While “sad stories” are always included in their apologies – after some abusive or controlling event – their behavior never changes! Keep in mind; once you become hardened to the abuser’s “sad stories”, they will simply try another manipulative approach to “suck the victim back into” and keep the victim “locked’ into the abuser.

This is the “micro-level” of the “small kindness condition” of the Stockholm Syndrome. What is the “macro” or Geopolitical level?

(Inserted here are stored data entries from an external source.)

Lemma full_sequential_block_is_merged_witness :
  exists e1 st1 e2 st2,
    Fast.write_to_log_block Scenario.cfg Scenario.env (new_event WRITE 3) 0
      ScenarioMore.last_page_pending = Ok (true, e1, st1)
    /\ Fast.sequential_offset st1 = 4
    /\ Fast.write_to_log_block Scenario.cfg Scenario.env (new_event WRITE 4) 1
         st1 = Ok (true, e2, st2)
    /\ last (Fast.output st2) = Some Fast.MergeSequential.
Proof.
  destruct (full_sequential_block_is_merged Scenario.cfg Scenario.env
              ScenarioMore.last_page_pending 0 (new_event WRITE 3)
              (new_event WRITE 4) 1 (-1)
              ltac:(simpl; lia) eq_refl ltac:(discriminate) eq_refl eq_refl
              eq_refl eq_refl)
    as (e1 & st1 & em & stm & e2 & st2 & H1 & H2 & _ & H4 & H5 & H6 & _).
  exists e1, st1, e2, st2. split; [exact H1|]. split; [exact H2|].
  split; [exact H5|]. rewrite H6. exact H4.
Defined.

Lemma run_keeps_frame_witness :
  exists st',
    bm_run ScenarioBM.cfg ScenarioMore.three_calls ScenarioBM.st = Ok st'
    /\ BM.min_age st' = 0
    /\ BM.num_age_classes st' = 2
    /\ BM.all_blocks st' = [0; 1; 2; 3; 4; 5; 6; 7].
Proof.
  destruct (bm_run ScenarioBM.cfg ScenarioMore.three_calls ScenarioBM.st)
    as [st'| |] eqn:H; [|vm_compute in H; discriminate..].
  destruct (run_keeps_frame _ _ _ _ H) as (_ & _ & H2 & H3 & H4 & _).
  exists st'. split; [reflexivity|]. split; [exact H2|].
  split; [exact H3|exact H4].
Defined.

Lemma num_free_pages_counts_writes_and_erases_witness :
  exists st',
    bm_run ScenarioBM.cfg ScenarioMore.three_calls ScenarioBM.st = Ok st'
    /\ BM.num_free_pages st' = 20 - 1 + 4 * 1.
Proof.
  destruct (bm_run ScenarioBM.cfg ScenarioMore.three_calls ScenarioBM.st)
    as [st'| |] eqn:H; [|vm_compute in H; discriminate..].
  exists st'. split; [reflexivity|].
  exact (num_free_pages_counts_writes_and_erases _ _ _ _ H).
Defined.

Lemma constructed_vectors_keep_their_shape_witness :
  exists st0 st,
    BM.init ScenarioBM.cfg ScenarioBM.ssd 2 = Ok st0
    /\ bm_run ScenarioBM.cfg ScenarioMore.three_calls st0 = Ok st
    /\ BM.num_age_classes st = 2
    /\ BM.min_age st = 0
    /\ (exists s, at_index3 (BM.gc_candidates st) 0 0 1 = Ok s)
    /\ (exists v, at_index3 (BM.free_blocks st) 0 0 1 = Ok v).
Proof.
  destruct (BM.init ScenarioBM.cfg ScenarioBM.ssd 2) as [st0| |] eqn:H0;
    [|vm_compute in H0; discriminate..].
  destruct (bm_run ScenarioBM.cfg ScenarioMore.three_calls st0)
    as [st| |] eqn:H;
    [|vm_compute in H0; injection H0 as <-; vm_compute in H; discriminate..].
  destruct (constructed_vectors_keep_their_shape ScenarioBM.cfg ScenarioBM.ssd
              2 ScenarioMore.three_calls st0 st 0 0 1 H0 H
              ltac:(simpl; lia) ltac:(simpl; lia) ltac:(lia))
    as (H1 & H2 & _ & _ & _ & H6 & H7).
  exists st0, st. split; [reflexivity|]. split; [exact H|].
  split; [exact H1|]. split; [exact H2|]. split; [exact H6|exact H7].
Defined.


Lemma age_class_is_in_range_witness :
  exists st0 st klass st',
    BM.init ScenarioBM.cfg ScenarioBM.ssd 2 = Ok st0
    /\ bm_run ScenarioBM.cfg ScenarioMore.three_calls st0 = Ok st
    /\ BM.sort_into_age_class ScenarioBM.cfg ScenarioBM.ssd
         (Address.of_linear ScenarioBM.cfg 8 BLOCK) st = Ok (klass, st')
    /\ 0 <= klass < 2.
Proof.
  destruct (BM.init ScenarioBM.cfg ScenarioBM.ssd 2) as [st0| |] eqn:H0;
    [|vm_compute in H0; discriminate..].
  destruct (bm_run ScenarioBM.cfg ScenarioMore.three_calls st0)
    as [st| |] eqn:H;
    [|vm_compute in H0; injection H0 as <-; vm_compute in H; discriminate..].
  destruct (BM.sort_into_age_class ScenarioBM.cfg ScenarioBM.ssd
              (Address.of_linear ScenarioBM.cfg 8 BLOCK) st)
    as [[klass st']| |] eqn:Hs;
    [|vm_compute in H0; injection H0 as <-; vm_compute in H;
      injection H as <-; vm_compute in Hs; discriminate..].
  exists st0, st, klass, st'.
  split; [reflexivity|]. split; [exact H|]. split; [exact Hs|].
  exact (age_class_is_in_range _ _ _ _ _ _ _ _ _ _ H0 H Hs).
Defined.

Lemma init_needs_an_age_class_witness :
  BM.init ScenarioBM.cfg ScenarioBM.ssd 0 = Undefined.
Proof.
  destruct (BM.init ScenarioBM.cfg ScenarioBM.ssd 0) as [st| |] eqn:H.
  - destruct (init_needs_an_age_class ScenarioBM.cfg ScenarioBM.ssd 0
                ltac:(simpl; lia) ltac:(simpl; lia) ltac:(lia) st H).
  - vm_compute in H. discriminate.
  - reflexivity.
Defined.

Lemma find_free_unused_block_takes_the_last_freed_witness :
  exists r st',
    BM.find_free_unused_block_die_class ScenarioBM.cfg ScenarioBM.ssd
      ScenarioBM.get_logical_address 0 0 0 ScenarioBM.st = Ok (r, st')
    /\ r = Address.of_linear ScenarioBM.cfg 28 PAGE
    /\ at_index3 (BM.free_blocks st') 0 0 0
       = Ok (map (fun x => Address.of_linear ScenarioBM.cfg x PAGE)
               [16; 20; 24]).
Proof.
  destruct (BM.find_free_unused_block_die_class ScenarioBM.cfg ScenarioBM.ssd
              ScenarioBM.get_logical_address 0 0 0 ScenarioBM.st)
    as [[r st']| |] eqn:H; [|vm_compute in H; discriminate..].
  destruct (find_free_unused_block_takes_the_last_freed ScenarioBM.cfg
              ScenarioBM.ssd ScenarioBM.get_logical_address 0 0 0
              ScenarioBM.st
              (map (fun x => Address.of_linear ScenarioBM.cfg x PAGE)
                 [16; 20; 24; 28]) r st' eq_refl H) as [Hr Hv].
  exists r, st'. split; [reflexivity|]. split; [exact Hr|exact Hv].
Defined.

Lemma erased_block_is_found_next_witness :
  exists st1 r st2,
    BM.register_erase_outcome ScenarioBM.cfg (ScenarioBM.ssd_after_erase 999)
      ScenarioBM.erase_of_block_3 SUCCESS ScenarioBM.st = Ok st1
    /\ BM.find_free_unused_block_die_class ScenarioBM.cfg
         (ScenarioBM.ssd_after_erase 999) ScenarioBM.get_logical_address
         0 0 1 st1 = Ok (r, st2)
    /\ r = Address.of_linear ScenarioBM.cfg 12 PAGE
    /\ BM.free_blocks st2 = BM.free_blocks ScenarioBM.st
    /\ BM.num_free_pages st2 = 24.
Proof.
  destruct (BM.register_erase_outcome ScenarioBM.cfg
              (ScenarioBM.ssd_after_erase 999) ScenarioBM.erase_of_block_3
              SUCCESS ScenarioBM.st) as [st1| |] eqn:H1;
    [|vm_compute in H1; discriminate..].
  destruct (BM.find_free_unused_block_die_class ScenarioBM.cfg
              (ScenarioBM.ssd_after_erase 999) ScenarioBM.get_logical_address
              0 0 1 st1) as [[r st2]| |] eqn:H2;
    [|vm_compute in H1; injection H1 as <-; vm_compute in H2; discriminate..].
  destruct (erased_block_is_found_next ScenarioBM.cfg
              (ScenarioBM.ssd_after_erase 999) (ScenarioBM.ssd_after_erase 999)
              ScenarioBM.get_logical_address ScenarioBM.erase_of_block_3
              SUCCESS ScenarioBM.st st1 1 ScenarioBM.st r st2 H1
              ltac:(vm_compute; reflexivity) H2) as (Hr & Hfb & Hn).
  exists st1, r, st2. split; [reflexivity|]. split; [exact H2|].
  split; [exact Hr|]. split; [exact Hfb|exact Hn].
Defined.

Lemma find_free_unused_block_with_class_takes_nothing_witness :
  exists a st',
    BM.find_free_unused_block_with_class ScenarioBM.cfg ScenarioBM.ssd
      ScenarioBM.get_logical_address 0 ScenarioBM.st = Ok (a, st')
    /\ BM.free_blocks st' = BM.free_blocks ScenarioBM.st.
Proof.
  destruct (BM.find_free_unused_block_with_class ScenarioBM.cfg ScenarioBM.ssd
              ScenarioBM.get_logical_address 0 ScenarioBM.st)
    as [[a st']| |] eqn:H; [|vm_compute in H; discriminate..].
  destruct (find_free_unused_block_with_class_takes_nothing _ _ _ _ _ _ _ H)
    as [Hfb _].
  exists a, st'. split; [reflexivity|exact Hfb].
Defined.

Lemma find_free_unused_block_with_class_of_empty_list_witness :
  BM.find_free_unused_block_with_class ScenarioBM.cfg ScenarioBM.ssd
    ScenarioBM.get_logical_address 1 ScenarioBM.st = Undefined.
Proof.
  apply (find_free_unused_block_with_class_of_empty_list ScenarioBM.cfg
           ScenarioBM.ssd ScenarioBM.get_logical_address 1 ScenarioBM.st);
    [simpl; lia|simpl; lia|simpl; lia|reflexivity].
Defined.

Lemma write_outcome_needs_can_write_witness :
  BM.can_write ScenarioBM.overwrite_of_page_1 ScenarioMore.st_no_page_available
  = false
  /\ BM.register_write_outcome ScenarioBM.cfg ScenarioBM.ssd
       ScenarioBM.get_logical_address ScenarioBM.overwrite_of_page_1 SUCCESS
       ScenarioMore.st_no_page_available = AssertFailed.
Proof.
  split; [reflexivity|].
  apply (write_outcome_needs_can_write ScenarioBM.cfg ScenarioBM.ssd
           ScenarioBM.get_logical_address ScenarioBM.overwrite_of_page_1
           SUCCESS ScenarioMore.st_no_page_available).
  reflexivity.
Defined.

Lemma wear_level_reserves_valid_pages_twice_witness :
  BM.wear_level_queue ScenarioBM.cfg ScenarioBM.ssd
    ScenarioBM.get_logical_address [0] ScenarioMore.st_three_pages_available
  = AssertFailed.
Proof.
  destruct (BM.deref ScenarioBM.ssd 0) as [block| |] eqn:Hd;
    [|vm_compute in Hd; discriminate..].
  assert (BM.pages_valid block = 2) as Hv
    by (vm_compute in Hd; by injection Hd as <-).
  apply (wear_level_reserves_valid_pages_twice ScenarioBM.cfg ScenarioBM.ssd
           ScenarioBM.get_logical_address 0 [] block
           ScenarioMore.st_three_pages_available Hd);
    rewrite Hv; simpl; lia.
Defined.

Lemma update_blocks_with_min_age_only_adds_witness :
  exists st',
    BM.update_blocks_with_min_age ScenarioBM.cfg ScenarioBM.ssd 1 ScenarioBM.st
    = Ok st'
    /\ 2 ∈ BM.blocks_with_min_age st'
    /\ 0 ∈ BM.blocks_with_min_age st'.
Proof.
  destruct (BM.update_blocks_with_min_age ScenarioBM.cfg ScenarioBM.ssd 1
              ScenarioBM.st) as [st'| |] eqn:H;
    [|vm_compute in H; discriminate..].
  pose proof (update_blocks_with_min_age_only_adds _ _ _ _ _ H) as Hmem.
  exists st'. split; [reflexivity|]. split.
  - apply Hmem. right. split.
    + simpl. do 2 right. left.
    + eexists. split; reflexivity.
  - apply Hmem. left. by left.
Defined.

Lemma Wear_Level_with_the_only_block_of_min_age_witness :
  exists st',
    BM.Wear_Level ScenarioBM.cfg ScenarioBM.ssd ScenarioBM.get_logical_address
      ScenarioMore.erase_of_block_2 ScenarioMore.st_block_2_youngest = Ok st'
    /\ BM.min_age st' = 0
    /\ BM.scheduled st' = [].
Proof.
  destruct (BM.Wear_Level ScenarioBM.cfg ScenarioBM.ssd
              ScenarioBM.get_logical_address ScenarioMore.erase_of_block_2
              ScenarioMore.st_block_2_youngest) as [st'| |] eqn:H;
    [|vm_compute in H; discriminate..].
  destruct (Wear_Level_with_the_only_block_of_min_age ScenarioBM.cfg
              ScenarioBM.ssd ScenarioBM.get_logical_address
              ScenarioMore.erase_of_block_2 2 (ScenarioBM.free_block 8 999)
              ScenarioMore.st_block_2_youngest st'
              eq_refl eq_refl eq_refl ltac:(vm_compute; discriminate) H)
    as (Hmin & _ & Hsched & _).
  exists st'. split; [reflexivity|]. split; [exact Hmin|exact Hsched].
Defined.


Lemma find_free_unused_block_takes_the_lowest_class_witness :
  exists r st',
    BM.find_free_unused_block_die ScenarioBM.cfg ScenarioBM.ssd
      ScenarioBM.get_logical_address 0 0 ScenarioMore.st_free_in_class_1
    = Ok (r, st')
    /\ r = Address.of_linear ScenarioBM.cfg 12 PAGE
    /\ at_index3 (BM.free_blocks st') 0 0 1 = Ok [].
Proof.
  destruct (BM.find_free_unused_block_die ScenarioBM.cfg ScenarioBM.ssd
              ScenarioBM.get_logical_address 0 0
              ScenarioMore.st_free_in_class_1) as [[r st']| |] eqn:H;
    [|vm_compute in H; discriminate..].
  destruct (find_free_unused_block_takes_the_lowest_class ScenarioBM.cfg
              ScenarioBM.ssd ScenarioBM.get_logical_address 0 0
              [[ []; [Address.of_linear ScenarioBM.cfg 12 PAGE] ]]
              [ []; [Address.of_linear ScenarioBM.cfg 12 PAGE] ]
              ScenarioMore.st_free_in_class_1 r st' eq_refl eq_refl
              ltac:(repeat constructor; discriminate) H)
    as [(_ & _ & Hempty)|(_ & k & v & Hk & Hbelow & Hat & Hat')].
  - apply Forall_cons in Hempty as [_ Hempty].
    apply Forall_cons in Hempty as [Hempty _]. discriminate.
  - exists r, st'. split; [reflexivity|].
    assert (k = 1) as ->.
    { destruct (Z.eq_dec k 0) as [->|]; [|simpl in Hk; lia].
      vm_compute in Hat. injection Hat as Hat. by destruct v. }
    vm_compute in Hat. injection Hat as Hat.
    destruct v as [|a [|b v]]; try discriminate.
    injection Hat as <-. split; [reflexivity|exact Hat'].
Defined.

What “small kindnesses” are you hearing about?

Well…

How about the constant promise made by politicians (in America and other “nations”) about “change” and the promise that “things are going to get better”? (Think about this “kindness”…Why should “things” have to get better? And, who’s making “things” worse?). How about the “promised kindness” of lowering your taxes? It “feels” good doesn’t it? This type of “promised kindness” brings about (alleged) “evidences of hope” and instills a sense of promise and survival of the victims of the Geopolitical construct, even when the Geopolitical system is bringing “its people” to their knees.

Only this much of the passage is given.